O Superior Tribunal de Justiça (STJ) determinou, em decisão assinada na noite de 27 de novembro, a substituição da prisão preventiva de José Roberto Santos, conhecido como Nanan Premiações, por medidas cautelares a serem definidas pelo juízo de primeiro grau. O relator afirmou que, diante do estágio atual das investigações e da documentação nos autos, a manutenção da prisão preventiva não se mostra necessária de forma contemporânea.
Nanan foi preso em 9 de abril durante a segunda fase da Operação Falsas Promessas, deflagrada pela Polícia Civil da Bahia. A ação investiga um esquema de rifas ilegais supostamente utilizado como mecanismo para lavagem de dinheiro, com atuação relevante nas redes sociais e movimentações financeiras consideradas pelas autoridades como incompatíveis com renda declarada.
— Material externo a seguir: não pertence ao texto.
(** ** Constructing a benchmark *)

(** C9.  [New] either builds a benchmark, for the type [Limit] or [Custom],
    whose state is [Created], one of the three distinct states [Created],
    [Running], [Completed]; or it is given another type and returns a nil
    benchmark with an error. *)
Theorem New_starts_Created (btype : Benches.Type_) :
  (exists b,
      Benches.New btype = (Some b, None)
      /\ (btype = Benches.Limit \/ btype = Benches.Custom)
      /\ Benches.state b = Benches.Created
      /\ In (Benches.state b)
           [Benches.Created; Benches.Running; Benches.Completed])
  \/ (exists e,
         Benches.New btype = (None, Some e)
         /\ btype <> Benches.Limit /\ btype <> Benches.Custom).
Proof.
  unfold Benches.New.
  destruct (Z.eqb_spec btype Benches.Limit) as [El|Nl].
  - left. eexists. split; [reflexivity|]. repeat split; [now left | now left].
  - destruct (Z.eqb_spec btype Benches.Custom) as [Ec|Nc].
    + left. eexists. split; [reflexivity|]. repeat split; [now right | now left].
    + right. eexists. repeat split; assumption.
Qed.

(** ** Running a Docker container *)

(** C10.  [DockerDriver.Run] issues one timed command to the docker binary,
    whose argument string is made of the detach flag, the handle's name and
    its image; the handle's command override, which [Command] returns, has
    no part in it: the call is the same as for the handle with an empty
    override. *)
Theorem Docker_Run_ignores_command {W : Type} `{Utils W}
    (d : Docker.DockerDriver) (name image cmdOverride : string)
    (detached trace : bool) (st : St W) :
  let ctr := Docker.newDockerContainer name image cmdOverride detached trace in
  let args :=
    "run " ++ (if detached then "-d" else EmptyString)
    ++ " --name " ++ name ++ " " ++ image in
  Docker.Command ctr = cmdOverride
  /\ (exists out ms err st',
         Docker.Run d ctr st = (Returned (out, ms, err), st')
         /\ added st st'
            = [mkEvent (CallExecTimedCmd (Docker.dockerBinary d) args) out err]
         /\ ExecTimedCmd (Docker.dockerBinary d) args (st_world st)
            = (out, ms, err, st_world st'))
  /\ Docker.Run d ctr st
     = Docker.Run d (Docker.newDockerContainer name image EmptyString detached trace) st.
Proof.
  cbv zeta. split; [reflexivity|]. split; [|reflexivity].
  unfold Docker.Run, Docker.runArgs, execTimedCmd. cbn.
  destruct (ExecTimedCmd _ _ (st_world st)) as [[[out ms] err] w'].
  eexists out, ms, err, _. split; [reflexivity|].
  split; [|reflexivity].
  apply added_app. reflexivity.
Qed.
Lemma exec_cons_returns (a : assignment) (rest : list assignment)
    (self self' : FlowValve) :
  assign a self = (self', Returned tt) ->
  exec (a :: rest) self = exec rest self'.
Proof. intros Ha. cbn [exec]. now rewrite (bind_returns _ _ _ _ _ Ha). Qed.

(** [D = 40], then [theta = radians(70)], on a new object. *)
Lemma exec_40_70 :
  exec [assign_D 40; assign_theta (radians 70)] default_valve =
    (default_valve, Returned tt).
Proof.
  rewrite (exec_cons_returns _ _ _ default_valve).
  2:{ cbn [assign]. rewrite D_setter_returns by exact cos_default_neq0.
      reflexivity. }
  rewrite (exec_cons_returns _ _ _ default_valve).
  2:{ cbn [assign]. rewrite theta_setter_returns by exact cos_default_neq0.
      reflexivity. }
  reflexivity.
Qed.

(** Then [theta = radians(90)]. *)
Lemma theta_setter_90 :
  theta_setter (radians 90) default_valve =
    (with_P 40 (with_theta (pi / 2) default_valve), Returned tt).
Proof.
  rewrite radians_90.
  rewrite theta_setter_returns by (rewrite cos_right_angle; lra).
  rewrite cos_right_angle.
  replace (_D default_valve / 1) with 40
    by (unfold default_valve, defaultD; cbn [_D]; lra).
  reflexivity.
Qed.

Lemma lt_div (a x c : R) : 0 < c -> a * c < x -> a < x / c.
Proof.
  intros Hc Hax. apply (Rmult_lt_reg_r c); [exact Hc |].
  unfold Rdiv. rewrite Rmult_assoc, Rinv_l by lra. lra.
Qed.

(** A number of [2^1000] or more, divided by a positive one below
    [2^-24], is above [2^1024], the bound of the binary64 numbers. *)
Lemma large_over_small (x c : R) :
  2 ^ 1000 <= x -> 0 < c < 1 / 2 ^ 24 -> 2 ^ 1024 < x / c.
Proof.
  intros Hx [Hc0 Hc1].
  change 1024%nat with (1000 + 24)%nat. rewrite pow_add.
  set (b := 2 ^ 1000) in *. set (k := 2 ^ 24) in *.
  assert (Hb : 0 < b) by (apply pow_lt; lra).
  assert (Hk : 0 < k) by (apply pow_lt; lra).
  assert (Hinv : k < / c).
  { replace k with (/ (1 / k)) by (field; lra).
    apply Rinv_0_lt_contravar; assumption. }
  unfold Rdiv. nra.
Qed.

(** A block of assignments whose angles all have a nonzero
    [cos(pi/2 - angle)] returns normally, and leaves in each property the
    last value assigned to it, with the transducer distance of the last
    diameter and angle. *)
Lemma exec_returns_last_assigned (prog : list assignment) :
  forall s,
    cos (pi / 2 - _theta s) <> 0 ->
    _P s = _D s / cos (pi / 2 - _theta s) ->
    (forall v, In (assign_theta v) prog -> cos (pi / 2 - v) <> 0) ->
    cos (pi / 2 - last_assigned assigned_theta prog (_theta s)) <> 0 /\
    exec prog s =
      (mkFlowValve
         (last_assigned assigned_H prog (_H s))
         (last_assigned assigned_RH prog (_RH s))
         (last_assigned assigned_theta prog (_theta s))
         (last_assigned assigned_D prog (_D s))
         (last_assigned assigned_L prog (_L s))
         (_WT s) (_d s)
         (last_assigned assigned_D prog (_D s) /
          cos (pi / 2 - last_assigned assigned_theta prog (_theta s))),
       Returned tt).
Proof.
  induction prog as [| a rest IH]; intros s Hc HP Hall.
  - cbn [exec last_assigned]. split; [exact Hc |].
    unfold ret. f_equal.
    destruct s; cbn [_H _RH _theta _D _L _WT _d _P] in *. now subst.
  - assert (Hrest : forall v, In (assign_theta v) rest ->
                      cos (pi / 2 - v) <> 0)
      by (intros v Hin; apply Hall; now right).
    cbn [last_assigned].
    destruct a as [v | v | v | v | v];
      cbn [assigned_H assigned_RH assigned_L assigned_theta assigned_D].
    + rewrite (exec_cons_returns _ _ _ (with_H v s)) by reflexivity.
      exact (IH (with_H v s) Hc HP Hrest).
    + rewrite (exec_cons_returns _ _ _ (with_RH v s)) by reflexivity.
      exact (IH (with_RH v s) Hc HP Hrest).
    + rewrite (exec_cons_returns _ _ _ (with_L v s)) by reflexivity.
      exact (IH (with_L v s) Hc HP Hrest).
    + assert (Hv : cos (pi / 2 - v) <> 0) by (apply Hall; now left).
      rewrite (exec_cons_returns _ _ _
                 (with_P (_D s / cos (pi / 2 - v)) (with_theta v s)))
        by (cbn [assign]; now rewrite theta_setter_returns).
      apply (IH (with_P (_D s / cos (pi / 2 - v)) (with_theta v s)));
        [exact Hv | reflexivity | exact Hrest].
    + rewrite (exec_cons_returns _ _ _
                 (with_P (v / cos (pi / 2 - _theta s)) (with_D v s)))
        by (cbn [assign]; now rewrite D_setter_returns).
      apply (IH (with_P (v / cos (pi / 2 - _theta s)) (with_D v s)));
        [exact Hc | reflexivity | exact Hrest].
Qed.
Lemma Resize_capacity s this buf cap l n s' :
  0 < sizeof_T →
  vector_at s this buf cap l → size_t.fits (n * sizeof_T) →
  Resize this n s = Done tt s' →
  capacity_of s' this = Some (cap `max` n) ∧ size_of s' this = Some n.
Proof.
  intros Hsz Hv Hfits. pose proof Hv as [Hobj (Hle & _ & Hoff & Hblk)].
  unfold Resize. erewrite bind_Done by (by eapply get_size_eq).
  cbn [size_]. destruct (n <=? length l) eqn:Hn.
  - apply Nat.leb_le in Hn. intros H.
    apply bind_Done_inv in H as ([] & s1 & H1 & H2).
    erewrite bind_Done in H1 by (by eapply get_data_eq).
    rewrite bind_unfold, RawMemory_plus_eq in H1 by (simpl; lia).
    apply keeps_Done in H1; [|apply keeps_destroy_n].
    erewrite set_size_eq in H2 by (by rewrite H1).
    injection H2 as <-. unfold capacity_of, size_of. simpl. rewrite H1.
    erewrite objs_lookup_insert by done. simpl.
    split; [|done]. f_equal. lia.
  - apply Nat.leb_gt in Hn. intros H.
    apply bind_Done_inv in H as ([] & s1 & H1 & H2).
    apply bind_Done_inv in H1 as ([] & s2 & Hres & H1).
    assert (Hobj2 : ∃ d, objs s2 !! this = Some (mkVector d (length l))
                         ∧ capacity_ d = cap `max` n
                         ∧ length l ≤ capacity_ d).
    { destruct (decide (n ≤ cap)) as [Hnc|Hnc].
      - erewrite Reserve_noop in Hres by (exact Hobj || done).
        injection Hres as <-. eexists. split; [exact Hobj|]. simpl. lia.
      - pose proof (Reserve_growth s this buf cap l n Hsz Hv) as Hg.
        cbv zeta in Hg. specialize (Hg ltac:(lia) Hfits).
        destruct (throws _ _); [by rewrite Hg in Hres|].
        destruct Hg as [Hg | [(_ & _ & tr' & Hg) | (_ & _ & _ & Hg)]].
        + rewrite Hg in Hres. injection Hres as <-. simpl.
          eexists. split; [by eapply objs_lookup_insert|]. simpl. lia.
        + by rewrite Hg in Hres.
        + by rewrite Hres in Hg. }
    destruct Hobj2 as (d & Hobj2 & Hcap & Hle2).
    erewrite bind_Done in H1 by (by eapply get_data_eq).
    rewrite bind_unfold, RawMemory_plus_eq in H1 by done.
    apply keeps_Done in H1; [|apply keeps_uninitialized_value_construct_n].
    erewrite set_size_eq in H2 by (by rewrite H1).
    injection H2 as <-. unfold capacity_of, size_of. simpl. rewrite H1.
    erewrite objs_lookup_insert by done. simpl. by rewrite Hcap.
Qed.

Lemma RawMemory_new_capacity n s d s' :
  RawMemory_new n s = Done d s' → capacity_ d = n.
Proof.
  unfold RawMemory_new. intros H.
  apply bind_Done_inv in H as (p & s1 & _ & H). by injection H as <- _.
Qed.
Em fases anteriores da operação foram cumpridos mandados de prisão e de busca e apreensão e apreendidos veículos, eletrônicos e valores.
No pedido de habeas corpus, a defesa alegou ausência de fatos supervenientes que justificassem a prisão e apontou possíveis vícios processuais. O relator do STJ observou que a denúncia concentra-se em fatos financeiros e empresariais ocorridos até setembro de 2024 e entendeu não haver, nas decisões que decretaram a preventiva, demonstração concreta e individualizada de risco atual à ordem pública ou comprometimento do andamento do processo.
A decisão também considerou documentos médicos juntados aos autos, que apontam a existência de lipoma na região dorsal e queixas de dores lombares, fatos que influenciaram a avaliação sobre a fragilidade do quadro de saúde do investigado. O tribunal ressaltou, ainda, que a prisão preventiva é medida excepcional e deve ser mantida apenas enquanto persistirem fundamentos concretos e contemporâneos que a justifiquem.
Ao longo das investigações, o Ministério Público apresentou denúncias contra dezenas de pessoas, imputando crimes como formação de organização criminosa, lavagem de dinheiro e promoção de jogos ilegais. As apurações apontaram uso de empresas de fachada, pessoas interpostas e manipulação de resultados em sorteios como parte da estrutura investigada, bem como bloqueios e sequestros de bens em valores expressivos. Defesas de investigados têm negado participação criminosa e aguardam a instrução processual.
Com a decisão do STJ, caberá agora ao juízo da Vara de Delitos de Organização Criminosa na Bahia fixar as medidas cautelares substitutivas da prisão. Entre as medidas previstas em peças do processo e adotadas em casos correlatos estão o afastamento das redes sociais, a proibição de promover ou divulgar rifas, comparecimentos periódicos em juízo, proibição de contato com outros investigados e recolhimento domiciliar noturno.